I am a client of a former student. To advance my research on a book, I have retained a a prominent local law firm to litigate a Freedom of Information Act (FOIA) claim. They are doing so, very graciously on a pro bono basis. Aside from my gratitude for their services, I was delighted to learn that someone whom I had played a minor role in training several years ago was assigned as the associate on the matter.

I am honored to be represented by a former student. Whatever the outcome, I am pleased to see that an advocate whose development I influenced is so capable. The brief he wrote was wonderful, without a doubt far better than I could have penned. That is an accomplishment in which any teacher can take pride: to have imparted some skills, perhaps, to another individual who then can be claimed as a colleague.
The occasion allowed me an opportunity to reflect on the profession.

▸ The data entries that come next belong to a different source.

(** * xsd_merge: the schema merger and the type-narrowing rewriter

    A shallow embedding of [xsd_merge.py] (class [XSDMerger], [main]) and
    [xsd_parse.py] ([process_xsd_file]) and the properties of both.

    Documents are lxml element trees.  An element has a [tag] in Clark
    notation (the string [{uri}local], or [local] alone when the element
    is in no namespace), an [attrib] mapping and its child elements in
    document order.  The trees hold element nodes.  For the merger,
    which walks over every child of a root and copies children through
    their serialization, the children of a root are kept with the text
    that follows each of them and with the processing instructions among
    them (its parser drops comments).  For the rewriter, whose queries
    select by name test, text, comments and processing instructions are
    out of reach, except for a query built from a type value that holds an
    apostrophe: what such a query selects is left to the XPath engine. *)

From Stdlib Require Import ZArith Ascii.
From stdpp Require Import base list strings gmap sets.

Set Warnings "-register-all,-clear-no-such-hyp".

(** ** Python string primitives *)

Module Py.

(** [s.startswith(pre)] *)
Definition startswith (s pre : string) : bool := String.prefix pre s.
(** * Word counting with a producer thread and a worker thread (main.cxx)

    The program reads whitespace-delimited words from standard input in the
    main thread, hands each one to a worker thread through the single shared
    variable [s_word] (guarded by [s_mutex]), lets the worker count it in the
    ordered map [s_wordsMap], and, once the worker has been joined, prints the
    map and answers lookup queries read from the same input.

    The embedding follows the source function by function:
    - [Int]            the 32-bit [int] of [count] and [s_totalFound];
    - [WordsMap]       [std::map<std::string, wordCount>] as a key-ordered list;
    - [Stdio]          [scanf("%s", lineBuf)] into [char lineBuf[32]];
    - [Ingest]         [worker_thread] and [read_input_words] as two threads
                       whose atomic steps a scheduler interleaves;
    - [Lookup]         [lookup_words] and the sequential tail of [main]. *)

From Stdlib Require Import List String Ascii ZArith Bool Lia Sorted.
Import ListNotations.

#[local] Open Scope string_scope.
#[local] Open Scope list_scope.

(** ** The [int] type *)

Module Int.

Definition INT_MAX : Z := 2147483647.
Definition INT_MIN : Z := -2147483648.

(** The value a 32-bit two's-complement register holds for [z].  Signed
    overflow is undefined in C++; the model takes the wrapped value, and the
    theorems about counts say when no overflow happens. *)
Definition wrap (z : Z) : Z := ((z + 2 ^ 31) mod 2 ^ 32 - 2 ^ 31)%Z.

Definition add (a b : Z) : Z := wrap (a + b).

(** [++x] and [x += 1]. *)
Definition incr (a : Z) : Z := add a 1.

End Int.

(** ** The two structs *)

(** The C string that starts at the first byte of [bytes]: the bytes before
    the first NUL.  It is what [strcmp], the [std::string] constructor and
    [printf("%s")] see of a buffer. *)
Fixpoint c_str (bytes : string) : string :=
  match bytes with
  | EmptyString => EmptyString
  | String c bytes' =>
      if Ascii.eqb c Ascii.zero then EmptyString else String c (c_str bytes')
  end.

(** [struct Word { std::string data; }]: [Word()] leaves [data] empty,
    the constructor from a buffer copies the C string in it, so [data]
    never holds a NUL byte. *)
Record Word : Type := mkWord { data : string }.

Definition Word_default : Word := mkWord "".
Definition Word_of (lineBuf : string) : Word := mkWord (c_str lineBuf).

(** [struct wordCount { int count; }] with [wordCount() : count(0)]. *)
Record wordCount : Type := mkWordCount { count : Z }.

Definition wordCount_default : wordCount := mkWordCount 0.

(** [std::string::empty]. *)
Definition empty (s : string) : bool :=
  match s with
  | EmptyString => true
  | String _ _ => false
  end.

(** [std::strcmp(s, "end") == 0] for a C string [s]: the [c_str] of a
    buffer, or the [data] of a [Word]. *)
Definition is_end (s : string) : bool := String.eqb s "end".

(** ** [std::map<std::string, wordCount>] *)

Module WordsMap.

(** The map is the list of its entries in iteration order, which for
    [std::map] with [std::less<std::string>] is ascending [String.compare]
    order (bytes compared as unsigned values, a proper prefix first). *)
Definition t : Type := list (string * wordCount).

Definition empty_map : t := [].

(** [m[k]] followed by an update [f] of the entry it refers to: the entry of
    [k] when there is one, otherwise a value-initialised [wordCount]
    inserted at [k]'s place in the order. *)
Fixpoint subscript (k : string) (f : wordCount -> wordCount) (m : t) : t :=
  match m with
  | [] => [(k, f wordCount_default)]
  | (k', v) :: m' =>
      match String.compare k k' with
      | Lt => (k, f wordCount_default) :: (k', v) :: m'
      | Eq => (k', f v) :: m'
      | Gt => (k', v) :: subscript k f m'
      end
  end.

(** [m.find(k)]: the entry with key [k], or [None] for [m.end()]. *)
Fixpoint find (k : string) (m : t) : option (string * wordCount) :=
  match m with
  | [] => None
  | (k', v) :: m' => if String.eqb k k' then Some (k', v) else find k m'
  end.

(** [for (i = m.begin(); i != m.end(); i++)]: the pairs [(i->first,
    i->second.count)] in iteration order. *)
Definition iterate (m : t) : list (string * Z) :=
  map (fun e => (fst e, count (snd e))) m.

Definition keys (m : t) : list string := map fst m.

(** Strictly ascending keys: the order and uniqueness [std::map] keeps. *)
Definition lt (a b : string) : Prop := String.compare a b = Lt.
Definition ordered (m : t) : Prop := StronglySorted lt (keys m).

End WordsMap.

(** ** [scanf("%s", lineBuf)] with [char lineBuf[32]] *)

Module Stdio.

Definition LINEBUF_SIZE : nat := 32.

(** Standard input is the list of the whitespace-delimited tokens still to
    be read; each [scanf("%s")] consumes the first one.  A token is any run
    of bytes without white space, so it can hold NUL bytes; the program reads
    the buffer as a C string, which ends at the first of them.  The tokens
    [scanf] delivers are never empty; the definitions below do not rely on
    it, and a theorem that needs it says so. *)
Definition stream : Type := list string.

(** What [%s] stores for a token: its characters, then a terminating NUL.
    There is no field width in the format, so nothing bounds the list. *)
Definition stored (tok : string) : list ascii :=
  list_ascii_of_string tok ++ [Ascii.zero].

(** The stores as (offset into [lineBuf], byte). *)
Definition stores (tok : string) : list (nat * ascii) :=
  combine (seq 0 (List.length (stored tok))) (stored tok).

Definition in_bounds (st : nat * ascii) : bool := Nat.ltb (fst st) LINEBUF_SIZE.

Definition fits (tok : string) : bool := forallb in_bounds (stores tok).

Inductive scanned : Type :=
| ScanEOF                       (* the call returned EOF *)
| ScanOk (lineBuf : string)     (* one item converted: the bytes stored in
                                   [lineBuf] before the terminating NUL *)
| ScanOverrun (tok : string).   (* stores past [lineBuf + 31]: undefined *)

Definition scanf (input : stream) : scanned * stream :=
  match input with
  | [] => (ScanEOF, [])
  | tok :: rest =>
      if fits tok then (ScanOk tok, rest) else (ScanOverrun tok, rest)
  end.

(** A token of 32 characters, one more than [lineBuf] has room for. *)
Definition long_token : string := "aaaaaaaaaaaaaaaaaaaaaaaaaaaaaaaa".

(** The token [a<NUL>b]: as a C string it is ["a"]. *)
Definition a_nul_b : string := String "a" (String Ascii.zero "b").

(** The token [end<NUL>x]: as a C string it is ["end"]. *)
Definition end_nul_x : string :=
  String "e" (String "n" (String "d" (String Ascii.zero "x"))).

End Stdio.

(** ** The globals *)

Record globals : Type := mkGlobals {
  s_wordsMap : WordsMap.t;
  s_word : Word;
  s_totalFound : Z
}.

Definition globals_init : globals :=
  mkGlobals WordsMap.empty_map Word_default 0.

(** ** Ingestion: [read_input_words] and [worker_thread] *)

Module Ingest.

Inductive thread : Type := Main | Worker.

(** Where [read_input_words] stands. *)
Inductive main_loc : Type :=
| MSpawn       (* before [std::thread worker(worker_thread)] *)
| MScan        (* loop head passed, before [scanf] *)
| MPut         (* before the block that assigns [s_word] *)
| MWait        (* in [s_conditionVariable.wait] *)
| MJoin        (* loop left, in [worker.join()] *)
| MReturned    (* returned after the join *)
| MTerminate   (* [return] at EOF: [worker] is destroyed while joinable,
                  which calls [std::terminate] *)
| MUndefined.  (* [scanf] overran [lineBuf] *)

(** Where [worker_thread] stands. *)
Inductive worker_loc : Type :=
| WUnborn      (* the thread does not exist yet *)
| WLock        (* loop head passed, before the locked swap *)
| WBody        (* after the swap, before [if (!w.data.empty())] *)
| WExit.       (* loop left, thread finished *)

Record state : Type := mkState {
  G : globals;
  stdin : Stdio.stream;
  (* locals of [read_input_words] *)
  main_at : main_loc;
  lineBuf : string;   (* the bytes [scanf] stored before its NUL *)
  main_endEncountered : bool;
  (* locals of [worker_thread] *)
  worker_at : worker_loc;
  w : Word;
  worker_endEncountered : bool;
  (* history, read by no step: the [data] of every value assigned to
     [s_word] by the main thread and of every value the worker's swap moved
     into [w], in order *)
  puts : list string;
  takes : list string
}.

Definition init (input : Stdio.stream) : state :=
  mkState globals_init input MSpawn "" false WUnborn Word_default false [] [].

(** The process is gone after [std::terminate]; after an overrun nothing is
    known about it. *)
Definition running (s : state) : bool :=
  match main_at s with
  | MTerminate | MUndefined => false
  | _ => true
  end.

(** One atomic step of [read_input_words].  The blocks under [s_mutex] are
    single steps; [wait(ulock, pred)] can only return when [pred] holds and
    [join] only when the worker has finished. *)
Definition read_input_words (s : state) : option state :=
  let '(mkState g inp at_ buf e wat w_ we ps ts) := s in
  match at_ with
  | MSpawn =>
      Some (mkState g inp MScan buf e WLock w_ we ps ts)
  | MScan =>
      match Stdio.scanf inp with
      | (Stdio.ScanEOF, inp') =>
          Some (mkState g inp' MTerminate buf e wat w_ we ps ts)
      | (Stdio.ScanOverrun _, inp') =>
          Some (mkState g inp' MUndefined buf e wat w_ we ps ts)
      | (Stdio.ScanOk buf', inp') =>
          Some (mkState g inp' MPut buf' (is_end (c_str buf')) wat w_ we
                  ps ts)
      end
  | MPut =>
      let g' := mkGlobals (s_wordsMap g) (Word_of buf) (s_totalFound g) in
      Some (mkState g' inp MWait buf e wat w_ we
              (ps ++ [data (Word_of buf)]) ts)
  | MWait =>
      if empty (data (s_word g))
      then Some (mkState g inp (if e then MJoin else MScan) buf e
                   wat w_ we ps ts)
      else None
  | MJoin =>
      match wat with
      | WExit => Some (mkState g inp MReturned buf e wat w_ we ps ts)
      | _ => None
      end
  | MReturned | MTerminate | MUndefined => None
  end.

A law professor, of course, professes; the title remains amply descriptive. In the classroom during the law school, it appropriate that the professor have a different status. After all, a professor would not be entitled to stand on one side of the podium and earn a living offering opinions, if he did not have some superior knowledge as compared to those seated and scribbling notes in the hope of joining the bar. But a professor would fail to understand his task, if he believed that the position he enjoyed was permanent. The point of the exercise is to ensure that as many as possible to one’s students become one’s equals in every respect, even experience – for an attorney who bills hours will, within a few years, surpass the amount of direct interaction with clients and actual transactions and disputes of all except the most seasoned lecturers from whose tutelage she has benefitted.